(Dataset entries)
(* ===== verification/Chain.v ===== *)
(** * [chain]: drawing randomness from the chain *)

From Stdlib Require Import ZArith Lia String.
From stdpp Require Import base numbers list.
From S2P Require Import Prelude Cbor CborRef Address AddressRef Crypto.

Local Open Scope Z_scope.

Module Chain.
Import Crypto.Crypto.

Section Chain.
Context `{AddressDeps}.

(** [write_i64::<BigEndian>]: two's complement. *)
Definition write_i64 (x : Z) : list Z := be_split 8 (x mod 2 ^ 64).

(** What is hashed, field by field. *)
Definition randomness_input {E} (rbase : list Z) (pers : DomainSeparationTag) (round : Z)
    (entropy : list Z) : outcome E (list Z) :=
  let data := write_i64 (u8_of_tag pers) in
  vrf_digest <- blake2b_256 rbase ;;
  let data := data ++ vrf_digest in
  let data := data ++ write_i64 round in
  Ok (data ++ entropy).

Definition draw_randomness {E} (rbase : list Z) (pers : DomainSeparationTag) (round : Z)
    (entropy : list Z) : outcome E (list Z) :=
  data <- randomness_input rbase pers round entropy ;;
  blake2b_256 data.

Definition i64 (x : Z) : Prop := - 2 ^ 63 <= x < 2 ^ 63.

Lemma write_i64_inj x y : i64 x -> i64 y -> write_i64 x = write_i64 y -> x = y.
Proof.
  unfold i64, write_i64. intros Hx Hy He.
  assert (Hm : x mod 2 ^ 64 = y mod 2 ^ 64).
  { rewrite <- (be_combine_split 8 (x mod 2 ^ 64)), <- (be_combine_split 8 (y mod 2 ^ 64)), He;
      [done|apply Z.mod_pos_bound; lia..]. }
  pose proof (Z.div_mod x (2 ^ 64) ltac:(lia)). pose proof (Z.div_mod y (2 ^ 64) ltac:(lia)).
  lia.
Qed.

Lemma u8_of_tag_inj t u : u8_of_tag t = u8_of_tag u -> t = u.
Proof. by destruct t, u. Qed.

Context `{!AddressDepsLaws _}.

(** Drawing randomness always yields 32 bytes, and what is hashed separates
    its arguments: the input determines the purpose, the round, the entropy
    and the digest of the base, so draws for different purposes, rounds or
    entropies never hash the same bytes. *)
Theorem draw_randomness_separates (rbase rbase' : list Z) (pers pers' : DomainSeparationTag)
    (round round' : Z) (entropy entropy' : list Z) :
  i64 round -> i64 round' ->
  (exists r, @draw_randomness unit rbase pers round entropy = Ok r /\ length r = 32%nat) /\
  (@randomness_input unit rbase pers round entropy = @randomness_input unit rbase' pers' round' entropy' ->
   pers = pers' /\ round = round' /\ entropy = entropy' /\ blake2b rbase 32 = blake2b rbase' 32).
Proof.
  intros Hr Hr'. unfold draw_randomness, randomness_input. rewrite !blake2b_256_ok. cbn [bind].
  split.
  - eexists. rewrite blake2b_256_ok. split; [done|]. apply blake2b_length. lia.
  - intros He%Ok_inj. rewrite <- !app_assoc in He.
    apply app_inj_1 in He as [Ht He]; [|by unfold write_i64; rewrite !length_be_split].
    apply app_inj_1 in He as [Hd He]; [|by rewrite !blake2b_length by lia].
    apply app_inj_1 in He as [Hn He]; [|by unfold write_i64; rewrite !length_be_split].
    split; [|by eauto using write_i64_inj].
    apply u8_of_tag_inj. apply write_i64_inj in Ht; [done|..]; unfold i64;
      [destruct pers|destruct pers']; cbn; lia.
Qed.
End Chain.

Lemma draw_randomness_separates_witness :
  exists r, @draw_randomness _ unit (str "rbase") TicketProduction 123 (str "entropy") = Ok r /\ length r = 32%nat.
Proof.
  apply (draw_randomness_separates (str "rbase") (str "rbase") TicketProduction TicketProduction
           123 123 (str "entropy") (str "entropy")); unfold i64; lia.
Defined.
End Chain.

* **REQUIRED WORK**
Starting at the line that has "Lemma u8_of_tag_inj t" in the records above, restate word for word every line until the one that has "entropies never hash the same bytes. *)", and include that one as well.

* **ANSWER**
Lemma u8_of_tag_inj t u : u8_of_tag t = u8_of_tag u -> t = u.
Proof. by destruct t, u. Qed.

Context `{!AddressDepsLaws _}.

(** Drawing randomness always yields 32 bytes, and what is hashed separates
    its arguments: the input determines the purpose, the round, the entropy
    and the digest of the base, so draws for different purposes, rounds or
    entropies never hash the same bytes. *)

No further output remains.